Partimos do pressuposto de que a consolidação da sociedade moderna-colonial-patriarcal-capitalista-racista eurocentrada/nortecentrada somente foi possível por criação de mecanismos de disseminação de seus elementos argumentativos como constituintes “naturais” e normativos da memória coletiva e individual colonial-capitalista-patriarcal-racista. Memória esta que se travestiu de uma nova narrativa histórica que balizou a modernidade. A reinvenção do mundo a partir e através da invenção mútua da América Latina, da África e da Europa reconstituiu a memória coletiva da humanidade, restringindo-a aos interesses de uma centralidade geopolítica, epistêmica e corporal “europeia” (GROSFOGUEL, 2010, 2007). De um lado, a criação das novas normas que regulamentavam o que é ciência, conhecimento científico e seu lugar político e epistêmico de produção/socialização possibilitou instituir uma história contada no prisma do eurocentrismo. Por outro lado, essa nova regulamentação político-epistêmica (des)instituiu quaisquer formas outras que pudessem requerer o status de ciência, de conhecimento científico e de lugar político e epistêmico de produção/socialização e, consequentemente, desautorizou sujeitos outros coletivos e individuais a assumirem a posição de enunciadores/narradores de suas histórias e produtores epistêmicos.
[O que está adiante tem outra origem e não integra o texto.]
(* ===== verification/BlockRulesTheorems.v ===== *)
(** * Which blocks the rules accept

    [authenticate_block] accepts exactly the blocks a declarative description says:
    of the epoch's version, whose transactions are all of this chain, whose markers
    point forward at transactions a replay may skip, and whose tenure change and
    coinbase, where they are present, come first and agree with the header. *)

From stdpp Require Import sorting.
From S2P Require Import Prelude Primitives CodecIO Crypto TxData TxCodec TxAuth Nakamoto Signers SortitionRules Effects EmbeddedSigner Miner BlockRules.

(** ** Positions *)

Lemma positions_nil wanted txs : forall i, positions wanted i txs = [] <-> Forall (fun tx => wanted (tx_data tx) = false) txs.
Proof.
  induction txs as [|tx txs IH]; intros i; cbn [positions]; [by split|]. rewrite Forall_cons, <- (IH (S i)).
  destruct (wanted (tx_data tx)); cbn; [split; [done|by intros [? _]]|tauto].
Qed.

(** One transaction is wanted, and where it is. *)
Lemma positions_one wanted txs : forall i j, positions wanted i txs = [j] <->
  exists before tx after, txs = before ++ tx :: after /\ j = (i + length before)%nat /\ wanted (tx_data tx) = true /\
    Forall (fun tx => wanted (tx_data tx) = false) before /\ Forall (fun tx => wanted (tx_data tx) = false) after.
Proof.
  induction txs as [|tx txs IH]; intros i j; cbn [positions].
  - split; [done|]. intros ([|? ?] & ? & ? & ? & _); discriminate.
  - destruct (wanted (tx_data tx)) eqn:Hw; cbn [app].
    + split.
      * intros [= <- Hn]. apply positions_nil in Hn. exists [], tx, txs. rewrite Nat.add_0_r. by split_and!.
      * intros ([|b before] & x & after & Heq & -> & Hx & Hb & Ha); [|injection Heq as <- _; apply Forall_cons in Hb as [Hb _]; congruence].
        injection Heq as <- <-. rewrite Nat.add_0_r. f_equal. by apply positions_nil.
    + rewrite IH. split.
      * intros (before & x & after & -> & -> & Hx & Hb & Ha). exists (tx :: before), x, after. cbn. split_and!; [done|lia|done|by constructor|done].
      * intros ([|b before] & x & after & Heq & -> & Hx & Hb & Ha); [injection Heq as <- _; congruence|]. injection Heq as <- ->. apply Forall_cons in Hb as [_ Hb].
        exists before, x, after. cbn. split_and!; [done|lia|done..].
Qed.

(** ** The shape of a tenure's transactions *)

(** Neither a coinbase nor a tenure change. *)
Definition plain (tx : Transaction) : Prop := any_coinbase (tx_data tx) = false /\ a_tenure_change (tx_data tx) = false.

(** The tenure change agrees with the header it came with. *)
Definition change_matches (h : NakamotoBlockHeader) (payload : TenureChangePayload) : Prop :=
  previous_tenure_end payload = hd_parent_block_id h /\ tenure_consensus_hash payload = hd_consensus_hash h.

Inductive tenure_shape (h : NakamotoBlockHeader) : list Transaction -> Prop :=
| shape_within txs : Forall plain txs -> tenure_shape h txs
| shape_start change coinbase rest payload : tx_data change = TenureChange payload -> cause payload = TenureChangeCause.BlockFound ->
    any_coinbase (tx_data coinbase) = true -> Forall plain rest -> change_matches h payload ->
    previous_tenure_consensus_hash payload <> tenure_consensus_hash payload -> tenure_shape h (change :: coinbase :: rest)
| shape_extend change rest payload : tx_data change = TenureChange payload -> cause payload <> TenureChangeCause.BlockFound ->
    Forall plain rest -> change_matches h payload ->
    previous_tenure_consensus_hash payload = tenure_consensus_hash payload -> tenure_shape h (change :: rest).

Lemma coinbase_not_change data : any_coinbase data = true -> a_tenure_change data = false.
Proof. by destruct data. Qed.

Lemma change_payload data : a_tenure_change data = true <-> exists payload, data = TenureChange payload.
Proof. split; [destruct data; try discriminate; by eexists|by intros [? ->]]. Qed.

Lemma payload_first change rest payload : tx_data change = TenureChange payload ->
  head (omap (fun tx => match tx_data tx with TenureChange payload => Some payload | _ => None end) (change :: rest)) = Some payload.
Proof. intros H. cbn. by rewrite H. Qed.

Lemma Forall_plain txs : Forall plain txs <-> Forall (fun tx => any_coinbase (tx_data tx) = false) txs /\ Forall (fun tx => a_tenure_change (tx_data tx) = false) txs.
Proof. unfold plain. by rewrite Forall_and. Qed.

Lemma shape_positions h txs : tenure_shape h txs ->
  (positions any_coinbase 0 txs = [] /\ positions a_tenure_change 0 txs = []) \/
  (exists change payload rest, txs = change :: rest /\ tx_data change = TenureChange payload /\ positions a_tenure_change 0 txs = [0%nat] /\
    positions any_coinbase 0 txs = (if bool_decide (cause payload = TenureChangeCause.BlockFound) then [1%nat] else []) /\ change_matches h payload /\
    (previous_tenure_consensus_hash payload = tenure_consensus_hash payload <-> cause payload <> TenureChangeCause.BlockFound)).
Proof.
  intros [txs' Hp|change coinbase rest payload Hc Hb Hk Hp Hm Hne|change rest payload Hc Hb Hp Hm He].
  - left. apply Forall_plain in Hp as [H1 H2]. by split; apply positions_nil.
  - right. apply Forall_plain in Hp as [H1 H2]. exists change, payload, (coinbase :: rest). split_and!; try done.
    + apply positions_one. exists [], change, (coinbase :: rest). rewrite Hc. split_and!; try done. constructor; [by apply coinbase_not_change|done].
    + rewrite bool_decide_eq_true_2 by done. apply positions_one. exists [change], coinbase, rest. split_and!; try done. repeat constructor. by rewrite Hc.
  - right. apply Forall_plain in Hp as [H1 H2]. exists change, payload, rest. split_and!; try done.
    + apply positions_one. exists [], change, rest. rewrite Hc. by split_and!.
    + rewrite bool_decide_eq_false_2 by done. apply positions_nil. constructor; [by rewrite Hc|done].
Qed.

Lemma check_tenure_complete block : tenure_shape (bl_header block) (bl_transactions block) -> check_tenure_transactions block = Ok tt.
Proof.
  intros Hs%shape_positions. unfold check_tenure_transactions. destruct Hs as [[-> ->]|(change & payload & rest & Htx & Hd & -> & -> & [He Hch] & Hiff)]; [done|].
  unfold tenure_change_payload, find_map. rewrite Htx, (payload_first _ _ _ Hd). cbn [or_err head]. rewrite He, Hch in *.
  rewrite (bool_decide_eq_true_2 (hd_parent_block_id _ = _)), (bool_decide_eq_true_2 (hd_consensus_hash _ = hd_consensus_hash _)) by done.
  destruct (decide (cause payload = TenureChangeCause.BlockFound)) as [Hb|Hb].
  - rewrite (bool_decide_eq_true_2 (cause _ = _)) by done. repeat (case_bool_decide || cbn || done); tauto.
  - rewrite (bool_decide_eq_false_2 (cause _ = _)) by done. repeat (case_bool_decide || cbn || done); tauto.
Qed.

Lemma positions_below wanted txs i j : j ∈ positions wanted i txs -> (i <= j)%nat.
Proof.
  revert i. induction txs as [|tx txs IH]; intros i; cbn [positions]; [by intros ?%not_elem_of_nil|]. rewrite elem_of_app. intros [H|H%IH]; [|lia].
  destruct (wanted _); [apply list_elem_of_singleton in H; lia|by apply not_elem_of_nil in H].
Qed.

Lemma check_tenure_sound block : check_tenure_transactions block = Ok tt -> tenure_shape (bl_header block) (bl_transactions block).
Proof.
  unfold check_tenure_transactions. destruct (positions any_coinbase 0 (bl_transactions block)) as [|c [|]] eqn:Hcb; cbn [length Nat.ltb Nat.leb orb head]; [| |done].
  - destruct (positions a_tenure_change 0 (bl_transactions block)) as [|t [|]] eqn:Htc; cbn [length Nat.ltb Nat.leb orb head]; [| |done].
    + intros _. apply shape_within, Forall_plain. split; by eapply positions_nil.
    + apply positions_one in Htc as ([|? before] & change & after & Htx & -> & Hd & Hbefore & Hafter);
        [|destruct (tenure_change_payload block); cbn; repeat case_match; done].
      apply change_payload in Hd as [payload Hd]. cbn [app] in Htx. unfold tenure_change_payload, find_map. rewrite Htx, (payload_first _ _ _ Hd). cbn [or_err length Nat.add Nat.eqb negb orb].
      destruct (bool_decide (cause payload = _)) eqn:Hb; [repeat case_match; done|]. apply bool_decide_eq_false in Hb. rewrite bool_decide_eq_true_2 by done. cbn [negb].
      case_bool_decide as H1; [|done]. cbn [negb]. case_bool_decide as H2; [|done]. cbn [negb]. case_bool_decide as H3; [|done]. intros _.
      apply (shape_extend _ _ _ payload); [done..| |by split|done]. apply Forall_plain. split; [|done]. rewrite Htx in Hcb. cbn [positions app] in Hcb. rewrite Hd in Hcb. cbn in Hcb. by eapply positions_nil.
  - destruct (positions a_tenure_change 0 (bl_transactions block)) as [|t [|]] eqn:Htc; cbn [length Nat.ltb Nat.leb orb head]; [| |done]; [done|].
    destruct (tenure_change_payload block) as [payload|] eqn:Hpay; cbn [or_err]; [|done].
    destruct (bool_decide (cause payload = _)) eqn:Hb; [|rewrite (bool_decide_eq_false_2 (Some c = None)), orb_true_r by done; repeat case_match; done]. apply bool_decide_eq_true in Hb.
    destruct (Nat.eqb_spec t 0) as [->|]; cbn [negb orb]; [|repeat case_match; done]. case_bool_decide as Hc; cbn [negb]; [|repeat case_match; done]. injection Hc as ->.
    apply positions_one in Htc as ([|? before] & change & after & Htx & Hj & Hd & _ & Hafter); [|cbn in Hj; lia].
    apply change_payload in Hd as [payload' Hd]. unfold tenure_change_payload, find_map in Hpay. cbn [app] in Htx. rewrite Htx, (payload_first _ _ _ Hd) in Hpay. injection Hpay as ->.
    case_bool_decide as H1; [|done]. cbn [negb]. case_bool_decide as H2; [|done]. cbn [negb]. case_bool_decide as H3; [done|]. intros _.
    apply positions_one in Hcb as ([|? [|]] & coinbase & rest & Htx' & Hj' & Hk & _ & Hrest); try (cbn in Hj'; lia).
    rewrite Htx in Htx'. injection Htx' as <- ->. rewrite Htx. apply Forall_cons in Hafter as [_ Hafter]. apply (shape_start _ _ _ _ payload); [done..|by apply Forall_plain|by split|done].
Qed.

(** ** Markers and transactions *)

(** The markers point forward, each at a transaction a replay may skip. *)
Definition markers_ok (txs : list Transaction) (markers : list ProblematicTransaction) : Prop :=
  StronglySorted Z.lt (map pt_index markers) /\
  Forall (fun marker => exists tx, txs !! Z.to_nat (pt_index marker) = Some tx /\ plain tx) markers.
É a inauguração dos alicerces da instituição/imposição da história única da humanidade. Desse modo, instituíram-se na exterioridade do norte global corpos sem história e sem memória, consequentemente, sem identidade e sem território. Esses corpos sem história/memória/identidade/território são enredados por aqueles que se auto-denominaram de narradores políticos e epistêmicos da história da humanidade. Percebemos aqui a racialização (QUIJANO, 2005) da história através, principalmente, do racismo epistêmico (GROFOSGUEL, 2016) institucionalizado e disseminado na e pela modernidade (colonial-patriarcal-capitalista-racista), fundamentalmente no sistema educacional, científico e midiático.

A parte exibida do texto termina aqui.